RANIA INGIN TIDUR DI RAHIM IBU

RANIA INGIN TIDUR DI RAHIM IBU

Oleh : Fika Anggi

 

Gadis dua puluh dua tahun itu memandang dirinya di dalam kaca. Pipi yang sebelumnya berisi kini menjelma cekungan penampung air mata. Sembab di pelupuk beradu dengan lingkaran hitam kedukaan. Rambut kusut lungsur, terserak di pundak, masai bergumpal karena keringat dan tangis yang tak segera lerai. Bibir kering pucat, tak segaris senyum terlihat. Wajah Rania menua dalam hitungan minggu, belasan tahun lebih banyak ketimbang usianya yang sungguh.

            *    * *

Tangan Rania merapikan anak rambut yang ditiup kesiur angin. Keceriaan memancar begitu cerlang ketika ditatapnya panorama sempurna menghampar di depan mata.

Puncak Semeru menyembul dari balik selimut mega yang berarak lembut menebah cahaya surya, memetakan larik-larik aurora. Menyambut kedatangan rombongan mahasiswa tiba di desa tempat mereka berkarya selama enam pekan. Guruh air dari coban di mulut desa, cericit burung gereja dan suara tonggeret di batang-batang angsana seumpama serenade alam, menerima jiwa-jiwa muda dengan tangan terbuka. Harum bunga kopi yang tengah bersemi mengirim luapan semangat menerapkan ilmu yang didapat di bangku kuliah.

“Rania, tugasmu dua hari ini mencari tahu potensi desa ini, seberapa jauh warga mengenal dan memanfaatkan potensi tersebut. Setelah semua kamu petakan, kasih laporan padaku, kita diskusikan gimana cara memberdayakan warga dan potensi alam di sini,” tukas Hendrawan membuka rapat pertama setelah rombongan mereka beramahtamah dengan penduduk dusun. 

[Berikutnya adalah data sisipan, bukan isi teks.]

(* ===== verification/AjaxActive.v ===== *)
(** * The counter of active requests (ajax.js)

    [$.active] and the events [ajaxStart] and [ajaxStop]: what each request
    adds to the counter, and that every step of the machine of [Ajax] keeps
    the sum. *)

From stdpp Require Import base gmap list strings.
From Stdlib Require Import NArith.
From S2P Require Import Prelude JsString JsUri ZeptoCore AjaxParam AjaxSettings Ajax AjaxProtocol.

#[local] Arguments items : simpl never.
#[local] Arguments start_log : simpl never.
#[local] Arguments end_log : simpl never.

Section Counter.
Context `{Page, Parsers}.

(** *** The number of active requests

    What a request adds to [$.active]: one from its call until its [Stop]. *)

Definition is_stop (a : action) : bool := match a with Stop => true | _ => false end.

Definition item_weight (t : task) : nat :=
  match t with
  | Library _ todo => if existsb is_stop todo then 1 else 0
  | Running (FEval _ _) => 1
  | _ => 0
  end.

Definition weight (it : list task) : nat := sum_list (item_weight <$> it).

#[local] Arguments weight : simpl never.

Definition due (v : view) : nat :=
  match v_brief v with
  | Some b => if b_global b then if decide (b_phase b = Done) then weight (v_items v) else 1 else 0
  | None => 0
  end.

Definition charge (s : ajax) : nat := sum_list ((fun r => due (view_of s r)) <$> seq 0 (length (requests s))).

Definition balanced (s : ajax) : Prop :=
  Z.of_nat (charge s) <= active s /\ (~ exception s -> Z.of_nat (charge s) = active s).

Lemma sum_change {A} (f g : A -> nat) (x : A) l :
  NoDup l -> x ∈ l -> (forall y, y <> x -> f y = g y) ->
  (sum_list (f <$> l) + g x = sum_list (g <$> l) + f x)%nat.
Proof.
  intros Hn Hin Hfg. induction Hn as [|y l Hy Hn IH]; [by apply elem_of_nil in Hin|].
  cbn. apply elem_of_cons in Hin as [->|Hin].
  - assert (f <$> l = g <$> l) as ->; [|lia].
    apply list_fmap_ext. intros i z Hz. apply Hfg. intros ->. by apply Hy, list_elem_of_lookup_2 with i.
  - rewrite (Hfg y) by (intros ->; done). specialize (IH Hin). lia.
Qed.

Lemma sum_le {A} (f g : A -> nat) l :
  (forall y, f y <= g y)%nat -> (sum_list (f <$> l) <= sum_list (g <$> l))%nat.
Proof. intros H1. induction l as [|y l IH]; cbn; [lia|]. specialize (H1 y). lia. Qed.

Lemma sum_elem {A} (f : A -> nat) (x : A) l : x ∈ l -> (f x <= sum_list (f <$> l))%nat.
Proof. induction 1 as [|x y l Hin IH]; cbn; lia. Qed.

Lemma balanced_at r s s' :
  balanced s -> others r s s' -> length (requests s') = length (requests s) ->
  (r < length (requests s))%nat ->
  active s' - active s = Z.of_nat (due (view_of s' r)) - Z.of_nat (due (view_of s r)) -> balanced s'.
Proof.
  intros [Hle Heq] [He Hv] Hl Hr Hd.
  assert (charge s' + due (view_of s r) = charge s + due (view_of s' r))%nat as Hc.
  { unfold charge. rewrite Hl. apply (sum_change (fun i => due (view_of s' i)) (fun i => due (view_of s i))).
    - apply NoDup_seq.
    - apply elem_of_seq. lia.
    - intros y Hy. by rewrite Hv. }
  split; [lia|]. intros Hn. assert (~ exception s) as Hns by tauto. specialize (Heq Hns). lia.
Qed.

Lemma balanced_same s s' :
  balanced s -> (exception s -> exception s') -> length (requests s') = length (requests s) ->
  (forall r, view_of s' r = view_of s r) -> active s' = active s -> balanced s'.
Proof.
  intros [Hle Heq] He Hl Hv Ha.
  assert (charge s' = charge s) as Hc.
  { unfold charge. rewrite Hl. f_equal. apply list_fmap_ext. intros i y _. by rewrite Hv. }
  split; [lia|]. intros Hn. rewrite Hc, Ha. tauto.
Qed.

Lemma weight_drop k it : (weight (drop k it) <= weight it)%nat.
Proof.
  unfold weight. revert k. induction it as [|t it IH]; intros [|k]; cbn; [lia|lia|lia|].
  specialize (IH k). lia.
Qed.

Lemma weight_app a b : weight (a ++ b) = (weight a + weight b)%nat.
Proof. unfold weight. induction a as [|t a IH]; cbn; [done|]. rewrite IH. lia. Qed.

Lemma balanced_throw s st pre : stack s = pre ++ st -> balanced s -> balanced (throw (with_stack st s)).
Proof.
  intros Hst [Hle Heq]. split.
  - assert (charge (throw (with_stack st s)) <= charge s)%nat; [|change (active (throw _)) with (active s); lia].
    apply sum_le. intros r. unfold due. cbn [v_brief view_of]. cbn.
    destruct (requests s !! r) as [q|]; cbn; [|lia]. destruct (is_global q); [|lia].
    destruct (decide (r_phase q = Done)); [|lia]. destruct (items_unwind r st) as [k ->].
    rewrite Hst, items_app. pose proof (weight_drop k (items r st)).
    rewrite weight_app. lia.
  - intros Hn. exfalso. apply Hn. unfold exception. cbn. set_solver.
Qed.
(* ===== verification/ZeptoEvent.v ===== *)
(** * Events of Zepto (zepto.js)

    The second module of zepto.js: the table of handlers, which is kept under
    the number of an element, and the listeners of the browser that go with
    it.  [$.fn.on], [$.fn.off] and [$.fn.one] change both; the theorems show
    that they stay in step and what each call adds and removes.

    Functions are objects: what counts is which object a function is.  A
    function is one of the page, a wrapper that [add] made for [mouseenter]
    and [mouseleave], or the result of [$.proxy].  Namespaces are words
    without characters that mean something in a regular expression, and types
    are not names of [Object.prototype] (the source finds those in its table
    [hover]). *)

From stdpp Require Import base gmap list sorting strings.
From Stdlib Require Import NArith.
From S2P Require Import Prelude JsString ZeptoCore.

(** ** The browser *)

Class Browser := {
  focusinSupported : bool;
  is_node : nat -> bool;                         (* ['addEventListener' in element] *)
  closest : jstr -> nat -> nat -> option nat;    (* [$(target).closest(selector, element)] *)
}.

(** ** Functions and handlers *)

Inductive fn :=
| Page (n : nat)
| ReturnFalse
| Hover (id : nat) (inner : fn)
| Bound (id : nat) (inner : fn).

#[export] Instance fn_eq_dec : EqDecision fn.
Proof. solve_decision. Defined.

(** What the listener calls: the function itself, the closure [autoRemove] of
    an element, or the closure [delegator] of an element, which calls the
    [autoRemove] of another one when the handler is to run once. *)
Inductive closure :=
| CFn (f : fn)
| CAuto (el : nat) (f : fn)
| CDelegate (el : nat) (sel : jstr) (auto : option nat) (f : fn).

Record handler := Handler {
  h_e : jstr;
  h_ns : jstr;
  h_fn : fn;
  h_sel : option jstr;
  h_del : option closure;
  h_call : closure;              (* [delegator || fn] *)
  h_data : jsval;
  h_element : nat;
  h_proxy : nat;                 (* which function object [proxy] is *)
  h_i : nat;
}.

Record listener := Listener { l_type : jstr; l_handler : handler; l_capture : bool }.

Inductive obj := OElement (n : nat) | OFunction (f : fn).

#[export] Instance obj_eq_dec : EqDecision obj.
Proof. solve_decision. Defined.

(** The state: the numbers [_zid] that objects have got, the table
    [handlers], the listeners of the browser, the functions given to
    [$(document).ready]. *)
Record estate := Events {
  next_zid : nat;
  zids : list (obj * nat);
  handlers : gmap nat (list (option handler));
  listeners : gmap nat (list listener);
  next_fn : nat;
  ready : list fn;
}.

Definition init : estate := Events 1 [] ∅ ∅ 0 [].

Definition with_handlers (h : gmap nat (list (option handler))) (s : estate) : estate :=
  Events (next_zid s) (zids s) h (listeners s) (next_fn s) (ready s).
Definition with_listeners (l : gmap nat (list listener)) (s : estate) : estate :=
  Events (next_zid s) (zids s) (handlers s) l (next_fn s) (ready s).
Definition with_next_fn (n : nat) (s : estate) : estate :=
  Events (next_zid s) (zids s) (handlers s) (listeners s) n (ready s).

Fixpoint assoc (o : obj) (l : list (obj * nat)) : option nat :=
  match l with
  | [] => None
  | (o', n) :: l' => if decide (o = o') then Some n else assoc o l'
  end.

(** A function made by [$.proxy] has had the number of its original from the
    beginning. *)
Fixpoint original (f : fn) : fn := match f with Bound _ g => original g | _ => f end.

Definition key (o : obj) : obj :=
  match o with OElement n => OElement n | OFunction f => OFunction (original f) end.

(** [zid]: an object gets its number when it is first asked for. *)
Definition zid (o : obj) (s : estate) : nat * estate :=
  match assoc (key o) (zids s) with
  | Some n => (n, s)
  | None =>
      (next_zid s,
       Events (S (next_zid s)) ((key o, next_zid s) :: zids s) (handlers s) (listeners s) (next_fn s) (ready s))
  end.

(** ** Names of events *)

(** [parse]: the type and the namespaces, in order. *)
Definition parse (event : jstr) : jstr * jstr :=
  match split_char 46 event with
  | e :: parts => (e, join (js " ") (sort parts))
  | [] => ([], [])
  end.

(** The regular expression of [matcherFor]: a space or the beginning, the
    namespaces with [ .* ?] for the first space, a space or the end. *)
Inductive token := TLit (c : N) | TAny | TMaybe (c : N).

Fixpoint tokens (first : bool) (ns : jstr) : list token :=
  match ns with
  | [] => []
  | c :: r =>
      if first && (c =? 32)%N then TLit 32 :: TAny :: TMaybe 32 :: tokens false r
      else TLit c :: tokens first r
  end.
Lemma going_elem d l y :
  wf d -> y ∈ going d l <-> y ∈ l \/ (is_element d y = true /\ exists x, x ∈ l /\ above d x y).
Proof.
  intros Hw. unfold going, fn_add. rewrite uniq_first_seen, (proj2 (first_seen_spec [] _)), elem_of_app.
  assert (y ∈ find d (fun _ => true) l <-> is_element d y = true /\ exists x, x ∈ l /\ above d x y) as ->.
  { transitivity (y ∈ l ≫= fun x => qsa d x (fun _ => true)).
    - unfold find. destruct l as [|x [|]]; [done| |done]. cbn. by rewrite app_nil_r.
    - rewrite list_elem_of_bind. unfold qsa. setoid_rewrite bfilter_elem. setoid_rewrite descendants_elem; [|done].
      setoid_rewrite andb_true_r. naive_solver. }
  rewrite elem_of_nil. tauto.
Qed.

(** [remove] takes the given nodes out of the document and drops the data
    of these nodes and of the elements below them, so that a name stands for
    the attribute again; the data of the other nodes stay. *)
Theorem remove_drops_data l d s :
  wf d -> reached s ->
  let '(d', s') := data_remove l d s in
  (forall x, x ∈ l -> parentNode d' !! x = None)
  /\ (forall y attrs name, y ∈ l \/ (is_element d y = true /\ exists x, x ∈ l /\ above d x y) ->
        no_length y s -> camelize name ∉ proto_names -> getData y attrs name s' = dataAttr name attrs)
  /\ (forall y attrs name, y ∉ l -> ~ (is_element d y = true /\ exists x, x ∈ l /\ above d x y) ->
        getData y attrs name s' = getData y attrs name s).
Proof.
  intros Hw Hs%reached_wf. unfold data_remove. split_and!.
  - assert (forall l d x, (x ∈ l \/ parentNode d !! x = None) -> parentNode (remove l d) !! x = None) as Hr; [|auto].
    clear. induction l as [|z l IH]; intros d x Hx; cbn; [by destruct Hx as [?%elem_of_nil|]|].
    apply IH. rewrite unlink_parent, lookup_delete_None. rewrite elem_of_cons in Hx. naive_solver.
  - intros y attrs name Hy Hn Hp. apply cleared_getData; [by apply clear_data_wf| |done].
    apply clear_data_in; [done|done|]. by apply going_elem.
  - intros y attrs name Hy Hb. unfold getData. change (ids ?s !! y ≫= _) with (node_data y s).
    rewrite clear_data_other; [done|done|]. rewrite going_elem by done. tauto.
Qed.

End Cleared.

(** ** Samples *)

Module Sample.

Import ZeptoTree.Sample.
#[local] Existing Instance ZeptoNode.Sample.parsers.

Lemma filter_fn_equiv_witness : filter_fn (fun i _ => (i <? 1)%nat) [3; 4]%nat = [3%nat].
Proof.
  rewrite (filter_fn_equiv (fun i _ => (i <? 1)%nat) [3; 4]%nat).
  - reflexivity.
  - apply (bool_decide_unpack _). vm_compute. exact I.
Defined.

Lemma find_spec_witness : NoDup (find page (fun _ => true) [1%nat]).
Proof. exact (proj1 (find_spec page (fun _ => true) 1 page_wf)). Defined.

(** The data of a paragraph go with the body. *)
Definition stored : store := snd (setData 4 [] (Some (js "file", VNum 7)) empty_store).

Lemma remove_drops_data_witness :
  getData 4 [] (js "file") (snd (data_remove [2%nat] page stored)) = VUndef.
Proof.
  assert (reached stored) as Hs by repeat constructor.
  destruct (remove_drops_data [2%nat] page stored page_wf Hs) as (_ & Hd & _).
  rewrite Hd; [reflexivity|..].
  - right. split; [vm_compute; reflexivity|]. exists 2%nat. split; [apply list_elem_of_here|].
    apply ancestors_above; [exact page_wf|]. apply (bool_decide_unpack _). vm_compute. exact I.
  - intros o n E. vm_compute in E. injection E as <-. vm_compute. discriminate.
  - apply (bool_decide_unpack _). vm_compute. exact I.
Defined.

(** With a node twice in the collection, the two exclusions drop both. *)
Example filter_duplicates : filter_fn (fun i _ => (i =? 0)%nat) [3; 3]%nat = [].
Proof. reflexivity. Qed.

(** On nested elements [find] gives what is below both of them twice, and
    [siblings] of two children gives the third child twice. *)
Example find_nested : find page (fun _ => true) [1; 2]%nat = [2; 3; 4; 5; 3; 4; 5]%nat.
Proof. vm_compute. reflexivity. Qed.

Example siblings_repeated : siblings page [3; 4]%nat None = Ret [4; 5; 3; 5]%nat.
Proof. vm_compute. reflexivity. Qed.

End Sample.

“Okaik.” Rania menjawab singkat perintah ketua regunya. Sebagai mahasiswi fakultas Humaniora, tentu saja Rania yang dipasang untuk terjun langsung berinteraksi dengan warga. Rania cukup gembira karena dengan begitu ia bisa menghabiskan lebih banyak waktu dengan pemuda pujaannya itu.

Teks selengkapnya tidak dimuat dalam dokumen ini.